Give the tally of lines in the listing that include "after". No other words belong in the answer.

## DATA SUPPLIED

================================

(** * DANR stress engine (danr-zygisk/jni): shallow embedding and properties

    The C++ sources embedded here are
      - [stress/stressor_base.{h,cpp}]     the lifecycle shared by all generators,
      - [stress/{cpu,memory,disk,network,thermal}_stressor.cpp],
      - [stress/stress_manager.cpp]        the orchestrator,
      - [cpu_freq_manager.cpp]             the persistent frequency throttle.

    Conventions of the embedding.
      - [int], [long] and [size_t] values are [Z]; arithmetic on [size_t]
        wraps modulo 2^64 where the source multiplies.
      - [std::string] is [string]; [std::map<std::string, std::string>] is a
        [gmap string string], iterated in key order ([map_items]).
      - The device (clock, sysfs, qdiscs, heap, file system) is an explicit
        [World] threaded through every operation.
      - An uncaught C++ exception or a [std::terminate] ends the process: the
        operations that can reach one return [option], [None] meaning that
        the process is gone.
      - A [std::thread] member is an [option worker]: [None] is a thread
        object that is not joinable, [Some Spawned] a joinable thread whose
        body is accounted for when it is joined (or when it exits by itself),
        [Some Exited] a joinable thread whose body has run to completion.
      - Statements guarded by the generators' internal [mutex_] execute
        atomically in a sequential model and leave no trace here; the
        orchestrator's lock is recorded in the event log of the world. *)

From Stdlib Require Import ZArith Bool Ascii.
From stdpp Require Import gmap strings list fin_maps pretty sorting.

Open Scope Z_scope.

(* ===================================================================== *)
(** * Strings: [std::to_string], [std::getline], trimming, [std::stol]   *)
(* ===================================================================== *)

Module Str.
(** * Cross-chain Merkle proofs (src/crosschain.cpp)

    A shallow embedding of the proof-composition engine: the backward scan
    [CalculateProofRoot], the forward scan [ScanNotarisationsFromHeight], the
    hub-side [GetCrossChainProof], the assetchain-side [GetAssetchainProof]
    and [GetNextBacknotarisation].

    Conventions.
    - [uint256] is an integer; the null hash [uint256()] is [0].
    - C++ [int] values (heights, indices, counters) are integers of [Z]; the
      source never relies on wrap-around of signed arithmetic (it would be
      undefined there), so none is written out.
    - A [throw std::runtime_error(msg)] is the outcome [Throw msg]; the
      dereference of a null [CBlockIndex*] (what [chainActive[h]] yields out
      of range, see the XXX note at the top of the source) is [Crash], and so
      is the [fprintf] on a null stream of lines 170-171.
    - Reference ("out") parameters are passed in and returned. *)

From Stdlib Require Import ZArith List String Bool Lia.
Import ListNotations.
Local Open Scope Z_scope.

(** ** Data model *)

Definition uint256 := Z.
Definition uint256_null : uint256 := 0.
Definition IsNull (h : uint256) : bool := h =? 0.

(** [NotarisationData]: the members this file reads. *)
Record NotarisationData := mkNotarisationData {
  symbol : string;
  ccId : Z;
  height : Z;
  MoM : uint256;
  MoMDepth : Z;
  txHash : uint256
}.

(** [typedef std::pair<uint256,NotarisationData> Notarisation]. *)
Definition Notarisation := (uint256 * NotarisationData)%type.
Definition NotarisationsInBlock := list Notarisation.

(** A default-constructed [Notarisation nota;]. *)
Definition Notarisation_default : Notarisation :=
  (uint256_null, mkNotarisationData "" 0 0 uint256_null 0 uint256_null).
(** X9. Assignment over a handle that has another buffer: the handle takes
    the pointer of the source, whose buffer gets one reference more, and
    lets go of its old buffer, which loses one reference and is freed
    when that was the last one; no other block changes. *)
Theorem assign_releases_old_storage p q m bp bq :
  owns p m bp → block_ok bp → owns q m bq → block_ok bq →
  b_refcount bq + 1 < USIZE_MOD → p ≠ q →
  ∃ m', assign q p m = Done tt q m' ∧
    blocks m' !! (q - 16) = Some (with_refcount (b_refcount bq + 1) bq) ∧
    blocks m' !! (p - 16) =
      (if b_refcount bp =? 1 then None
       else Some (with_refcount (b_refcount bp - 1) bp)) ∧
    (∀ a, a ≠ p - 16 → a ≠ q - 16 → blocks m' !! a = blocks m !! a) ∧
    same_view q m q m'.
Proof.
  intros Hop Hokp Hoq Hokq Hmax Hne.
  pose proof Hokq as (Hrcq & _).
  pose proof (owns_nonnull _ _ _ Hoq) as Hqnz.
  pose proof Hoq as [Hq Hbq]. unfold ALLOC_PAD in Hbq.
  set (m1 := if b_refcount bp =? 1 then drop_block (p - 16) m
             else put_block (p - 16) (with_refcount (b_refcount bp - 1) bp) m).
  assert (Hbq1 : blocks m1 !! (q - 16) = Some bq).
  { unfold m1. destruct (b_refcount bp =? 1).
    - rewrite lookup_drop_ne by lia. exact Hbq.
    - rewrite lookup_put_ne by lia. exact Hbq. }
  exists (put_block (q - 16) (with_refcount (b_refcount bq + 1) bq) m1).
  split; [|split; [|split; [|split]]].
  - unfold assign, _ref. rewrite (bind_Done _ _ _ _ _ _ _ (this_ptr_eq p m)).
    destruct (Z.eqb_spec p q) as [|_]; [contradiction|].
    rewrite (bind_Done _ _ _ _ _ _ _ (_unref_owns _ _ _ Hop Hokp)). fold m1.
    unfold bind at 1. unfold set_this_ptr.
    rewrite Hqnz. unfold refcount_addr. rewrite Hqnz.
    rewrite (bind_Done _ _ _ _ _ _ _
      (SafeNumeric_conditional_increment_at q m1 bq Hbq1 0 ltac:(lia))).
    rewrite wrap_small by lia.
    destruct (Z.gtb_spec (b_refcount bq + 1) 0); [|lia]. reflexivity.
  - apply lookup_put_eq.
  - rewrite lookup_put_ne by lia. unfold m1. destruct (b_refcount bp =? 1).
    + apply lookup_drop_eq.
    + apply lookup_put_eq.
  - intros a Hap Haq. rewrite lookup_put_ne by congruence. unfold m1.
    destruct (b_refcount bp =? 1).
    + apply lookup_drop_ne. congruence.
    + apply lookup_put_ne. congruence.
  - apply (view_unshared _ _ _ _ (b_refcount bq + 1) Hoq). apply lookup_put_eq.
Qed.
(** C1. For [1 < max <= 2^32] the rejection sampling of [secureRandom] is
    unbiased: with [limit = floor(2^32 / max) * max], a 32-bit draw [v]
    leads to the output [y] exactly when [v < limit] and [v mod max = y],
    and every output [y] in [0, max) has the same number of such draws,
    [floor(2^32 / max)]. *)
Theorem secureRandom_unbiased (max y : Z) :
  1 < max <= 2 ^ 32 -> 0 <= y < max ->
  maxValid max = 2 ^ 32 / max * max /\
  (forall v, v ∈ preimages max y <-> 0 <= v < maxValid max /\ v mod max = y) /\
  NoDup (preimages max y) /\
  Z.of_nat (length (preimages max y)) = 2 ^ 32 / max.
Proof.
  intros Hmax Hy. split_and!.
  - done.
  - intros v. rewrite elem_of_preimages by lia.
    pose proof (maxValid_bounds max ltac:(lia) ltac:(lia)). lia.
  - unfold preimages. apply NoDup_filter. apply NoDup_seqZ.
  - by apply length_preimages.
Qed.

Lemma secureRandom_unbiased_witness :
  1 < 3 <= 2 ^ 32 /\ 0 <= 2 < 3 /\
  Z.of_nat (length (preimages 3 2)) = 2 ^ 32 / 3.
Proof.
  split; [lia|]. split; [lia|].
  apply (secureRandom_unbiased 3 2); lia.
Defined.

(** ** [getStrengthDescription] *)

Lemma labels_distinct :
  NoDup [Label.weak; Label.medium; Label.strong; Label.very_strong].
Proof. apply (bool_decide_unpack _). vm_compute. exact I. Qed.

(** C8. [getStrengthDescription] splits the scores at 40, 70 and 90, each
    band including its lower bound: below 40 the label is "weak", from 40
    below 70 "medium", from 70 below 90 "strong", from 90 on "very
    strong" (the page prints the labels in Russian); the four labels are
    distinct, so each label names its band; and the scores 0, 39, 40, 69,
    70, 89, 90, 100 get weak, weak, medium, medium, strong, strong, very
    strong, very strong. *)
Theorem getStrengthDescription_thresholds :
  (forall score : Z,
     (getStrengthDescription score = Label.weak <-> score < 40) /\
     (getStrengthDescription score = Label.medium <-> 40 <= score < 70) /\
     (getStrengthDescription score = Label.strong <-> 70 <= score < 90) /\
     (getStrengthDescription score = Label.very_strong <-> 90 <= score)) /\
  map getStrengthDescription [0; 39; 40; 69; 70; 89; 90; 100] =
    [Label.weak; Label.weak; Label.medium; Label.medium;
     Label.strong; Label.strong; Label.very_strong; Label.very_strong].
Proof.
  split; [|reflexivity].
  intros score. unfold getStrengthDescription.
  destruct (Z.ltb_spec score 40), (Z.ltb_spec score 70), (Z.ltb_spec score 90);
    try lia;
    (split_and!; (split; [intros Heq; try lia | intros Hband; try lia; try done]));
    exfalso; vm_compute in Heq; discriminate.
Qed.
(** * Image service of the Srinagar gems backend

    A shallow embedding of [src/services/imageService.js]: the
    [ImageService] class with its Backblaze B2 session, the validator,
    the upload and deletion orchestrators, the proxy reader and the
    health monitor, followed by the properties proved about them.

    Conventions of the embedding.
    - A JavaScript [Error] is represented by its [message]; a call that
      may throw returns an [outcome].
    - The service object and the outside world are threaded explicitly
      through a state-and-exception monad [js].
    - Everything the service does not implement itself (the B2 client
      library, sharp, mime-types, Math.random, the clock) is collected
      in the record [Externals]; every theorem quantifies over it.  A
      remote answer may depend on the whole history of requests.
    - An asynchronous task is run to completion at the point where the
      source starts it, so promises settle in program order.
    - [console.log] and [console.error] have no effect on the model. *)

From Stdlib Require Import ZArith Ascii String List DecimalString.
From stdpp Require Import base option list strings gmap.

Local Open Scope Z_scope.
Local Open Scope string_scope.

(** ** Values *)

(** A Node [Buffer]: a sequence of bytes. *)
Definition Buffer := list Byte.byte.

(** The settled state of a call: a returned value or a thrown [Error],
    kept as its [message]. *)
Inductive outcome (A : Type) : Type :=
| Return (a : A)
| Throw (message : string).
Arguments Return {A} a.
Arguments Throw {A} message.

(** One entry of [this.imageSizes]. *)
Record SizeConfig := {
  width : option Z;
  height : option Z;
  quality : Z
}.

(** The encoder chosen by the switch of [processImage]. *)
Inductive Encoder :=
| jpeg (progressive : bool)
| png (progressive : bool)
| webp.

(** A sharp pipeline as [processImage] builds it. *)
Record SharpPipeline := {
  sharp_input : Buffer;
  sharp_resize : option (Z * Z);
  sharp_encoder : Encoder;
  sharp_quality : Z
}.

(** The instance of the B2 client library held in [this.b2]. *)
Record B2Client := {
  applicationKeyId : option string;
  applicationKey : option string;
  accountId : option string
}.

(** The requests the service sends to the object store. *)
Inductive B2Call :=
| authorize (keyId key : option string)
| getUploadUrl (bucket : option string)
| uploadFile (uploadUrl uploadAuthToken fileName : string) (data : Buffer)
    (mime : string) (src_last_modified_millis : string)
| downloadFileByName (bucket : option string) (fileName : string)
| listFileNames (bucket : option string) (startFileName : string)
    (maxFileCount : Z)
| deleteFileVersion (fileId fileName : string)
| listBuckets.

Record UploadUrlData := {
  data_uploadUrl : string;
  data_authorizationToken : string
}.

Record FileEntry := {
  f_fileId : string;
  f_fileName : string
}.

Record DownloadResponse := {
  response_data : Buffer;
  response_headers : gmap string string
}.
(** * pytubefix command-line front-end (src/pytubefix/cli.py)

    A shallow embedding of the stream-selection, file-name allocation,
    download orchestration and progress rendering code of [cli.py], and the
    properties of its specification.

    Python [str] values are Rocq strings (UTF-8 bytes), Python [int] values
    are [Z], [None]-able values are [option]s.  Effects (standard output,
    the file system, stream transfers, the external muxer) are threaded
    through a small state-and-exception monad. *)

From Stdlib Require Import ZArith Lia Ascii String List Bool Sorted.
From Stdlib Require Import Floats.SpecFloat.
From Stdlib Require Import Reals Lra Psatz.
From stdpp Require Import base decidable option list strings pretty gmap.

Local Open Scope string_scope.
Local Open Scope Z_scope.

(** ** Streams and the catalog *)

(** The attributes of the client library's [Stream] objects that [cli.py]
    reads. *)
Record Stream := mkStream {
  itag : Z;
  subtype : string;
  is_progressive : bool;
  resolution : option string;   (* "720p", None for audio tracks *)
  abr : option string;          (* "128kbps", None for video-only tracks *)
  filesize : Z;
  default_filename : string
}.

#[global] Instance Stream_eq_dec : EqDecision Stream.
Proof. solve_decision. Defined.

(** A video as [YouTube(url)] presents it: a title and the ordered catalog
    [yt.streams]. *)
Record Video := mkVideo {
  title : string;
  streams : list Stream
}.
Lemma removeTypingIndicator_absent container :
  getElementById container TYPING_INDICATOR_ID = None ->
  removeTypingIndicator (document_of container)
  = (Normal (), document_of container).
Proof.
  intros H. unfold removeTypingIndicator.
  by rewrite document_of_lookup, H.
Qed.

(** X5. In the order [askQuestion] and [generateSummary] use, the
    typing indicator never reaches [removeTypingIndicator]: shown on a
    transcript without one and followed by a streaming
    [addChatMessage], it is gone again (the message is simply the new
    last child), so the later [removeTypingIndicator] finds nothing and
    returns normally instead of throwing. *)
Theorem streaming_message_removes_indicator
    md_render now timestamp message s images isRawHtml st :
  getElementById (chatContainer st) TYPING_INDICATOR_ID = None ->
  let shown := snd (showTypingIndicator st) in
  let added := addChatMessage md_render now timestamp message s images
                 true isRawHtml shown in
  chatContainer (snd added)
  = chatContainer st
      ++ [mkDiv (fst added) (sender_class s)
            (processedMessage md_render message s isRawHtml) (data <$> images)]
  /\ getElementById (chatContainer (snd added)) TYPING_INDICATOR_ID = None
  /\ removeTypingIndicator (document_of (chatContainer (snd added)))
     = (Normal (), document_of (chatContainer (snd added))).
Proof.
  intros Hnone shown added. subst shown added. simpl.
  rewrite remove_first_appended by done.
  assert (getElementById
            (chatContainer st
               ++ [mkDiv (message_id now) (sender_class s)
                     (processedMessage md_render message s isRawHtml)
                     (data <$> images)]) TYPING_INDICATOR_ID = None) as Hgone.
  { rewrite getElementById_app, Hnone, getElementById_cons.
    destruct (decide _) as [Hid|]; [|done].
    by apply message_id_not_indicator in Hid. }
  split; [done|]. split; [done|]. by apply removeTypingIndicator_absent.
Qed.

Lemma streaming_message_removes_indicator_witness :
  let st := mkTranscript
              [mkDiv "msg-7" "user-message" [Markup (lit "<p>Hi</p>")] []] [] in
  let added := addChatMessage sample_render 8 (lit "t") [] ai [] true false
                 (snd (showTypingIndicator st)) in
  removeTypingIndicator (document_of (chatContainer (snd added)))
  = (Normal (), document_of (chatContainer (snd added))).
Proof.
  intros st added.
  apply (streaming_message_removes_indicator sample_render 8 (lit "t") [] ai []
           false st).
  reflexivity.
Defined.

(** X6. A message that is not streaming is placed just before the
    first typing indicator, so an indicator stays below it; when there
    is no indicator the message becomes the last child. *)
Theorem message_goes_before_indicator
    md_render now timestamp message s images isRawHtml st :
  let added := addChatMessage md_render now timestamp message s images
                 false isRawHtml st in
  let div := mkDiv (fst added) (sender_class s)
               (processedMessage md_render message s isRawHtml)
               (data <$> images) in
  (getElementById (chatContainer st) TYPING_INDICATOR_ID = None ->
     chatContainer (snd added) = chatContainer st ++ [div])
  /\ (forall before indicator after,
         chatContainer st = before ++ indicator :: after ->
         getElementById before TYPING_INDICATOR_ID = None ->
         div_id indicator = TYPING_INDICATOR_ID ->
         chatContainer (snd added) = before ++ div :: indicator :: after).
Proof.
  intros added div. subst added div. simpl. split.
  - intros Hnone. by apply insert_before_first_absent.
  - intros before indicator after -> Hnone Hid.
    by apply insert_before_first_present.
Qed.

================================

## FINISHED EXERCISE
4